Chucho
Artemio Ríos Rivera
Después de su tercer divorcio, Chucho había decidido no tener más casa, es decir vivir en espacios rentados, pensiones, arrimado con amigos, pero ya no en casa propia. En todos los casos, aunque los esfuerzos no habían sido sólo de él, las casas adquiridas se las habían quedado ellas.
Chucho hizo cuentas de su edad, los años que pensaba vivir a lo sumo, su salario, sus posibilidades de jubilación, el costo de las rentas y pensó que podía alquilar habitaciones y cambiarse de lugar cada vez que le viniera en gana. La casa propia te ata, como el matrimonio, se decía.
Pero no faltan las influencias poderosas, su mamá y su hermana, al paso de algunos años y tres departamentos lo empezaron a aconsejar: ¿cómo? él que era tan trabajar, tan buen hijo y hermano, ¿no tenía casa propia? La frase preferida de su madre, que le escupía a la cara cada vez que la visitaba: pobre Chucho, tanto trabajar y no tienes ni un pedazo de tierra donde caerte muerto. Eso te pasa por mujeriego, ellas te han quitado todo. Deberías sentar cabeza, tener algo tuyo, pero tuyo, tuyo.
Para frenar la ofensiva Chucho empezó por comprar un terreno, barato, en las afueras de la ciudad, una zona ejidal, casi deshabitada. Así, primero pensó en bardear la propiedad, para evitar que lo invadieran y le arrebataran su nuevo y escaso patrimonio.
Cimientos, paredes y una modesta vivienda empezaron a darle forma a su futuro hogar, para beneplácito de su familia. Pero, el dinero no era suficiente para repartirlo entre la renta, la construcción, las pensiones alimenticias y otros gastos. El apremio lo decidió a irse a la nueva casa, aunque estaba a medio construir: obra negra, piso de tierra, servicios prendidos con alfileres.
Aunque no tenía tantos muebles o cosas de valor, el tema de la seguridad era una preocupación constante. Eso se aunaba a lo solitario del lugar y la situación del país. No de muy buen gusto, Chucho empezó a dormir en su nueva residencia. Era otoño con frío y fuertes vientos del norte que aullaban en su coqueteo con los árboles.
En su primera noche y como suele suceder con el mal tiempo, se fue la luz. Sin luz, internet, sin señal telefónica o algo más para distraerse, Chucho empezó, sin darse cuenta, a concentrarse en los ruidos que se magnificaban con el silencio. Tendré que adoptar un perro, se dijo, cuando algo golpeó la puerta.
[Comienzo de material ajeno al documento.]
(** ** Messages ([message.go]) *)

(** [main.Message], the wire message. *)
Record Msg := mk_msg {
  m_ID : Z;
  m_UserID : string;
  m_Username : string;
  m_Content : string;
  m_Type : string;
  m_Room : string;
  m_Timestamp : time
}.

#[export] Instance msg_eq_dec : EqDecision Msg.
Proof. solve_decision. Defined.

Definition maxUsernameRunes : Z := 64.
Definition maxMessageRunes : Z := 4000.

Definition validUsername (s : string) : bool :=
  if decide (s = "") then false else rune_count s <=? maxUsernameRunes.

Definition validMessageBody (s : string) : bool :=
  if decide (s = "") then false else rune_count s <=? maxMessageRunes.

(** A system notice; the Go literal leaves the other fields zero. *)
Definition notification (content room : string) : Msg :=
  mk_msg 0 "" "System" content "notification" room zero_time.

(** [message.ID = persisted.ID; message.Timestamp = persisted.Timestamp] *)
Definition stamp (m : Msg) (row : Message) : Msg :=
  mk_msg (row_ID row) (m_UserID m) (m_Username m) (m_Content m) (m_Type m) (m_Room m)
    (row_Timestamp row).

(** [saveMessageObservedForUserInRoomContext]: the repository call with its
    result counted. *)
Definition saveMessageObservedForUserInRoomContext {S} `{Repository S} (c : call) (db : S) (ms : metrics)
    (room userID username content msgType : string) : result db_error Message * S * metrics :=
  let '(res, db) := SaveMessageForUserInRoomContext c db room userID username content msgType in
  (res, db, inc MessagePersistDuration (if is_ok res then "ok" else "error") ms).

(** Without a user: [saveMessageObservedInRoomContext]; with a background context
    and in the default room: [saveMessageObservedInRoom], [saveMessageObserved]. *)
Definition saveMessageObservedInRoomContext {S} `{Repository S} (c : call) (db : S) (ms : metrics)
    (room username content msgType : string) : result db_error Message * S * metrics :=
  saveMessageObservedForUserInRoomContext c db ms room "" username content msgType.
Definition saveMessageObservedInRoom {S} `{Repository S} (c : call) (db : S) (ms : metrics)
    (room username content msgType : string) : result db_error Message * S * metrics :=
  saveMessageObservedInRoomContext c db ms room username content msgType.
Definition saveMessageObserved {S} `{Repository S} (c : call) (db : S) (ms : metrics)
    (username content msgType : string) : result db_error Message * S * metrics :=
  saveMessageObservedInRoom c db ms DefaultRoom username content msgType.

(** ** Rate limits *)

(** A [float64]: a finite one is a rational. *)
Inductive float64 := Finite (q : Q) | PosInf | NegInf | NaN.

(** [f <= 0], false for NaN. *)
Definition le_zero (f : float64) : bool :=
  match f with Finite q => Qle_bool q 0 | NegInf => true | PosInf | NaN => false end.

(** [rate.Limiter]: a token bucket with its refill rate and burst. *)
Class RateLimiter := {
  limiter : Type;
  NewLimiter : float64 → Z → limiter;
  Allow : time → limiter → bool * limiter
}.

(** The fields of [config.Config] a client reads. *)
Record LimitConfig := mk_limit_config {
  DisableMessageRateLimit : bool;
  MessageRPS : float64;
  MessageBurst : Z
}.

Section client.
Context `{RateLimiter}.

Record Client := mk_client {
  c_ID : string;
  c_UserID : string;
  c_Username : string;
  c_Authenticated : bool;
  c_AuthExpiresAt : time;
  c_Room : string;
  c_msgLimiter : option limiter;
  c_send : list Msg;
  c_done : bool
}.

Definition outboundQueueSize : nat := 256.

Definition newMessageLimiter (cfg : LimitConfig) : option limiter :=
  if DisableMessageRateLimit cfg || le_zero (MessageRPS cfg) then None
  else
    let burst := MessageBurst cfg in
    let burst := if burst <? 1 then 1 else burst in
    Some (NewLimiter (MessageRPS cfg) burst).

(** Field updates. *)
Definition with_send (c : Client) (send : list Msg) : Client :=
  mk_client (c_ID c) (c_UserID c) (c_Username c) (c_Authenticated c) (c_AuthExpiresAt c)
    (c_Room c) (c_msgLimiter c) send (c_done c).
Definition with_limiter (c : Client) (l : option limiter) : Client :=
  mk_client (c_ID c) (c_UserID c) (c_Username c) (c_Authenticated c) (c_AuthExpiresAt c)
    (c_Room c) l (c_send c) (c_done c).
Definition setUsername (c : Client) (username : string) : Client :=
  mk_client (c_ID c) (c_UserID c) username (c_Authenticated c) (c_AuthExpiresAt c)
    (c_Room c) (c_msgLimiter c) (c_send c) (c_done c).

Definition room (c : Client) : string :=
  if decide (c_Room c = "") then DefaultRoom else c_Room c.

(** [enqueue]: refused when closed or when the outbound queue is full.  The
    two selects are one step: when [done] closes between them, either outcome is
    that of one order of the two operations. *)
Definition enqueue (c : Client) (message : Msg) : bool * Client :=
  if c_done c then (false, c)
  else if (length (c_send c) <? outboundQueueSize)%nat then
    (true, with_send c (c_send c ++ [message]))
  else (false, c).

(** [close]: [closeOnce] makes it idempotent. *)
Definition close (c : Client) : Client :=
  mk_client (c_ID c) (c_UserID c) (c_Username c) (c_Authenticated c) (c_AuthExpiresAt c)
    (c_Room c) (c_msgLimiter c) (c_send c) true.

(** [allowMessage] *)
Definition allowMessage (now : time) (c : Client) : bool * Client :=
  match c_msgLimiter c with
  | None => (true, c)
  | Some l => let '(ok, l) := Allow now l in (ok, with_limiter c (Some l))
  end.

Definition rate_limit_notice : string := "You are sending messages too quickly. Please slow down.".

(** [sendRateLimitNotice]: the notice is dropped when the queue refuses it. *)
Definition sendRateLimitNotice (c : Client) : Client :=
  (enqueue c (notification rate_limit_notice (room c))).2.

(** [auditRejectedMessage]: a failing audit is only logged. *)
Definition auditRejectedMessage {S} `{Repository S} (w : call) (db : S) (c : Client)
    (reason content : string) : S :=
  (SaveModerationEventForUserContext w db (c_ID c) (c_UserID c) (c_Username c) reason content).2.
Record store_inv (cs : gmap nat Client) (wire : gmap nat (list Msg)) : Prop := {
  si_client i c : cs !! i = Some c → client_inv c (default [] (wire !! i));
  si_wire i : cs !! i = None → wire !! i = None
}.

(** A bounded queue of messages addressed to some room. *)
Definition queue_inv (cap : nat) (q : list Msg) : Prop :=
  Forall (λ m, m_Room m ≠ "") q ∧ (length q <= cap)%nat.

Definition broker_inv (b : Broker) : Prop :=
  (∀ q, b_publish b = Some q → Forall well_formed q ∧ (length q <= brokerPublishQueueSize)%nat)
  ∧ b_seenEvents b = list_to_set (b_seenEventIDs b) ∧ NoDup (b_seenEventIDs b)
  ∧ (length (b_seenEventIDs b) <= maxSeenBrokerEvents)%nat.

Record world_inv w : Prop := {
  wi_store : store_inv (w_clients w) (w_wire w);
  wi_registered i : i ∈ h_clients (w_hub w) → is_Some (w_clients w !! i);
  wi_broadcast : queue_inv broadcastQueueSize (h_broadcast (w_hub w));
  wi_leave : queue_inv leaveNotificationQueueSize (l_queue (h_leave (w_hub w)));
  wi_broker : broker_inv (h_broker (w_hub w));
  wi_drained : isDraining w = true → h_clients (w_hub w) = ∅
}.

(** What holds of a goroutine's local messages. *)
Definition thread_inv w (t : thread) : Prop :=
  match t with
  | TCheck m _ | TSend m _ | TLeaveSave m _ | TRunFan m => m_Room m ≠ ""
  | TBacklog i ms => ∃ c, w_clients w !! i = Some c ∧ Forall (λ m, m_Room m = room c) ms
  | TSubOrigin e | TSubRemember e | TSubDraining e | TSubSend e => env_Room e ≠ ""
  | TRegister i | TJoin i | THistory i => is_Some (w_clients w !! i)
  | _ => True
  end.

(** Clients stay, in their room. *)
Definition extends w w' : Prop :=
  ∀ i c, w_clients w !! i = Some c → ∃ c', w_clients w' !! i = Some c' ∧ room c' = room c.

#[export] Instance extends_preorder : PreOrder extends.
Proof.
  split; [intros w i c ->; eauto|]. intros w1 w2 w3 H12 H23 i c Hc.
  destruct (H12 i c Hc) as (c2&Hc2&<-). by apply H23.
Qed.

Lemma extends_same w w' : w_clients w' = w_clients w → extends w w'.
Proof. intros E i c Hc. rewrite E. eauto. Qed.

Lemma thread_inv_extends w w' t : extends w w' → thread_inv w t → thread_inv w' t.
Proof.
  intros Hext. destruct t; simpl; try done.
  1-3: intros [c Hc]; destruct (Hext i c Hc) as (c'&?&_); eauto.
  - intros (c&Hc&Hms). destruct (Hext i c Hc) as (c'&?&E). exists c'. by rewrite E.
Qed.
Lemma both_step pending t s ts w' t' (P : St → Prop) :
  both pending t s → t ≠ TDrainWait pending → thread_step t (world s) ts w' → t' ∈ ts → live s →
  (∀ s', live s' → world s' = w' → both pending t' s' → can P s') → can P s.
Proof.
  intros [Ht Hd] Hne Hstep Hin Hl HP. destruct (act t s ts w' Ht Hstep) as (s1&Hs&Hw&Hi&Hk).
  eapply can_step; [done|]. apply HP; [|done|split; [by apply Hi|by apply Hk]].
  eapply live_steps; [done|by apply rtc_once].
Qed.

Section exit.
Variable pending : gset nat.
Variable i : nat.
Notation finishing := (can (both pending (TFinish i))).

Lemma unreg_send_finishes s : live s → both pending (TUnregSend i) s → finishing s.
Proof.
  intros Hl Hb. destruct (hub_done (world s)) eqn:Hd.
  - eapply (both_step _ _ _ _ _ (TFinish i)); [done|done|by apply by_reader, reader_unregister_abandoned
      |by left|done|]. intros s1 _ _ Hb1. by apply can_now.
  - eapply can_bind; [by apply run_ready|]. intros [p w] _ (Hrun&_&Hk). simpl in *.
    destruct Hb as [Hu%Hk Hdr%Hk]; [|done..].
    apply elem_of_Permutation in Hrun as [rest Hp].
    assert (Hu' : TUnregSend i ∈ rest) by (rewrite Hp in Hu; by apply elem_of_cons in Hu as [?|?]).
    apply elem_of_Permutation in Hu' as [rest' Hp'].
    eapply can_step; [apply (step_unregister i rest')|apply can_now].
    + by rewrite Hp, Hp', Permutation_swap.
    + split; [by left|]. simpl in *. rewrite Hp, Hp' in Hdr.
      do 2 (apply elem_of_cons in Hdr as [?|Hdr]; [done|]). by do 2 right.
Qed.

Lemma unreg_check_finishes s : live s → both pending (TUnregCheck i) s → finishing s.
Proof.
  intros Hl Hb. destruct (hub_done (world s)) eqn:Hd.
  - eapply (both_step _ _ _ _ _ (TFinish i)); [done|done|by apply by_reader, reader_unregister_done
      |by left|done|]. intros s1 _ _ Hb1. by apply can_now.
  - eapply (both_step _ _ _ _ _ (TUnregSend i)); [done|done|by apply by_reader, reader_unregister
      |by left|done|]. intros s1 Hl1 _. by apply unreg_send_finishes.
Qed.

Lemma exit_finishes s : live s → both pending (TReaderExit i) s → finishing s.
Proof.
  intros Hl Hb. eapply (both_step _ _ _ _ _ (TUnregCheck i));
    [done|done|apply by_reader, reader_exit|by left|done|].
  intros s1 Hl1 _. by apply unreg_check_finishes.
Qed.

Lemma reader_finishes s : live s → both pending (TReader i) s → finishing s.
Proof.
  intros Hl Hb. eapply (both_step _ _ _ _ _ (TReaderExit i));
    [done|done|apply by_reader, reader_error|by left|done|].
  intros s1 Hl1 _. by apply exit_finishes.
Qed.

Lemma serve_finishes s : live s → both pending (TServe i) s → finishing s.
Proof.
  intros Hl Hb. eapply (both_step _ _ _ _ _ (TReader i));
    [done|done|apply by_reader, reader_start|by left|done|].
  intros s1 Hl1 _. by apply reader_finishes.
Qed.

(** A publish can end, whether the hub is done or its loop takes a message. *)
Lemma resumed_finishes k b s :
  (k = KJoin i ∨ k = KRead i) → live s →
  (∀ t, t ∈ resume k b → both pending t s) → finishing s.
Proof.
  intros [-> | ->] Hl Hb; [|destruct b]; simpl in Hb.
  - apply serve_finishes; [done|]. apply Hb. by left.
  - apply reader_finishes; [done|]. apply Hb. by left.
  - apply exit_finishes; [done|]. apply Hb. by left.
Qed.

Lemma resume_step m k b s t w' :
  (k = KJoin i ∨ k = KRead i) → live s → both pending t s → t ∈ [TCheck m k; TSend m k] →
  thread_step t (world s) (resume k b) w' → finishing s.
Proof.
  intros Hk Hl [Ht Hd] Hin Hstep. destruct (act _ _ _ _ Ht Hstep) as (s1&Hs&_&Hi&Hkeep).
  eapply can_step; [done|]. eapply (resumed_finishes k b); [done|by eapply live_steps, rtc_once|].
  intros u Hu. split; [by apply Hi|]. apply Hkeep; [done|]. intros <-.
  apply elem_of_cons in Hin as [?|Hin%list_elem_of_singleton]; done.
Qed.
Había sido un ruido seco que lo sobresaltó. Ahogó un grito: Qué habrá sido, pensó. Se quedó atento por si el golpe se repetía. Tal vez era una piedra lanzada para ver si alguien abría la puerta, un truco ingenioso para saber si una vivienda está vacía.
Los golpes se repitieron en dos tonos: Pum, toc. De manera irregular en tiempo y fuerza, los golpes menudeaban en la puerta y la ventana. Chucho, incluso creía oír ruidos en la pared del lado norte de la casa, como si alguien palpara buscando un lugar hueco para romper.
Los golpes, el aire norte y el frío que se colaba por los intersticios de la inacabada construcción, mantuvieron a su habitante despierto durante casi toda la noche. ¿Qué será? O ¿Quién? O ¿Quiénes serán?, tantos golpes no pueden ser causados por una sola persona, luego son ráfagas de varios golpes juntos en los dos tonos. Querrán robar o sólo espantarme. Serán conocidos o desconocidos, lo harán por diversión o por consigna, o por ambas cosas. Las dudas crispaban los nervios de Chucho que, después de mentar madres con toda la fuerza de sus pulmones cayó vencido por el cansancio, el enojo y la incertidumbre. La tensión le cedió lugar al sueño profundo. En la madrugada se durmió como un bendito, sin importar golpes, ruidos o inclemencias.
Como dice el dicho, siempre, después de la lapidación viene la calma, Chucho se levantó ya avanzado el día. El sol esplendoroso, el cielo completamente despejado. Con mucha precaución abrió la puerta para comprobar que, todo el frente de la casa, ventana y puerta incluida, estaba tapizado por piñas y bellotas, uno que otro tronco y rama, provenientes de los pinos del otro lado del camino.